This evening I am going to look at each of these issues - the financial and the social - in turn. Then we might also see some common themes between the two ways of thinking about poverty.
It is easy to understand why we start by thinking of poverty in terms of incomes and benefits. There are millions of people in this country who are struggling to make ends meet on incomes that you or I would struggle to manage on. They face a relentless battle to get hold of what most people regard as life's essentials. The figures are stark. 14 million people live on less than £151 a week or £7,850 a year.

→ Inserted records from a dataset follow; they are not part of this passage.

(** X12: on a well-formed processor, [rectifyFrames] returns exactly when
    every stored frame belongs to a configured camera; a frame stored
    under any other id, negative or too large, makes it write outside
    [processedFrames]. *)
Theorem rectifyFrames_defined_iff (s : Processor) :
  wf s ->
  (is_Some (rectifyFrames s) <->
   forall c f, currentFrames s !! c = Some f -> 0 <= c < cameraCount s).
Proof.
  intros Hwf. split; [by apply rectifyFrames_inv|].
  intros Hkeys. rewrite rectifyFrames_run by done. eauto.
Qed.


(** *** What the public interface can reach *)

Lemma pointsOf_uncalibrated s c : uncalibrated s -> pointsOf s c = [].
Proof.
  intros Hu. unfold pointsOf.
  destruct (imagePointsPerCamera s !! Z.to_nat c) as [pts|] eqn:E; [|done].
  simpl. exact (Forall_lookup_1 _ _ _ _ (unc_imagePoints s Hu) E).
Qed.

Lemma matOf_uncalibrated (v : list Mat) (c : Z) :
  Forall (fun m => m = Mat_new) v -> matOf v c = Mat_new.
Proof.
  intros Hv. unfold matOf.
  destruct (v !! Z.to_nat c) as [m|] eqn:E; [|done].
  simpl. exact (Forall_lookup_1 _ _ _ _ Hv E).
Qed.

Lemma uncalibrated_same s s' :
  same_calibration s s' -> uncalibrated s -> uncalibrated s'.
Proof.
  intros Hs Hu. pose proof (same_calibration_wf s s' Hs (unc_wf s Hu)).
  destruct Hs, Hu. constructor; congruence.
Qed.

Lemma fresh_uncalibrated : uncalibrated fresh.
Proof.
  constructor; simpl; by constructor.
Qed.

Lemma initializedState_uncalibrated w h numCameras s :
  0 <= numCameras < 2 ^ 31 -> uncalibrated s ->
  uncalibrated (initializedState w h numCameras s).
Proof.
  intros Hn Hu. destruct Hu.
  constructor; simpl; try (by apply Forall_resize); [|done].
  by apply initializedState_wf.
Qed.

Lemma calibrateStep_uncalibrated s c : uncalibrated s -> calibrateStep s c = s.
Proof.
  intros Hu. unfold calibrateStep. rewrite pointsOf_uncalibrated by done.
  by rewrite bool_decide_eq_true_2 by (simpl; lia).
Qed.

Lemma calibrateLoop_uncalibrated cams s :
  uncalibrated s -> foldl calibrateStep s cams = s.
Proof.
  intros Hu. induction cams as [|c cams IH]; [done|].
  simpl. by rewrite calibrateStep_uncalibrated.
Qed.

Lemma calibrateLogs_uncalibrated cams s :
  uncalibrated s ->
  (c ← cams; calibrateLog s c) = EvInsufficientCalibrationPoints <$> cams.
Proof.
  intros Hu. induction cams as [|c cams IH]; [done|].
  cbn. rewrite IH. unfold calibrateLog.
  rewrite pointsOf_uncalibrated by done.
  by rewrite bool_decide_eq_true_2 by (simpl; lia).
Qed.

In the past we Conservatives got ourselves into the situation where we appeared to deny there was a problem. Well, there is a problem. There are millions of people in our country who are in need. They are our fellow citizens. We do have an obligation to our fellow citizens at times when their incomes are low. We should not begrudge people the help that they need then. The old ways of discharging that obligation through the traditional welfare state may have failed but that does not extinguish the obligation; it adds to it. Our further obligation is to think afresh about how we can help our fellow citizens. That must include tackling welfare reform, which Labour promised to do so emphatically but where they have sadly recorded one of their most conspicuous failures.
The more than £100 billion a year, we spend on social security benefits is a very powerful intervention in the lives of millions of people. It affects their behaviour and their values. It can do good, not least in the simple and most obvious form of providing people with money when they otherwise wouldn't have any. But it also has the potential to do harm. And one of the most pernicious ways in which it can do this is by trapping more and more families on means tests. There are now millions of British families who know that if they work a bit harder or save a bit more they will be barely better off. They feel the system is making fools of them.
Labour ministers used to be clear about means-tests. In 1993 Gordon Brown said, 'I want to achieve what in 50 years of the welfare state has never been achieved. The end of the means test for our elderly people'. But since Labour came to office means-testing has increased inexorably.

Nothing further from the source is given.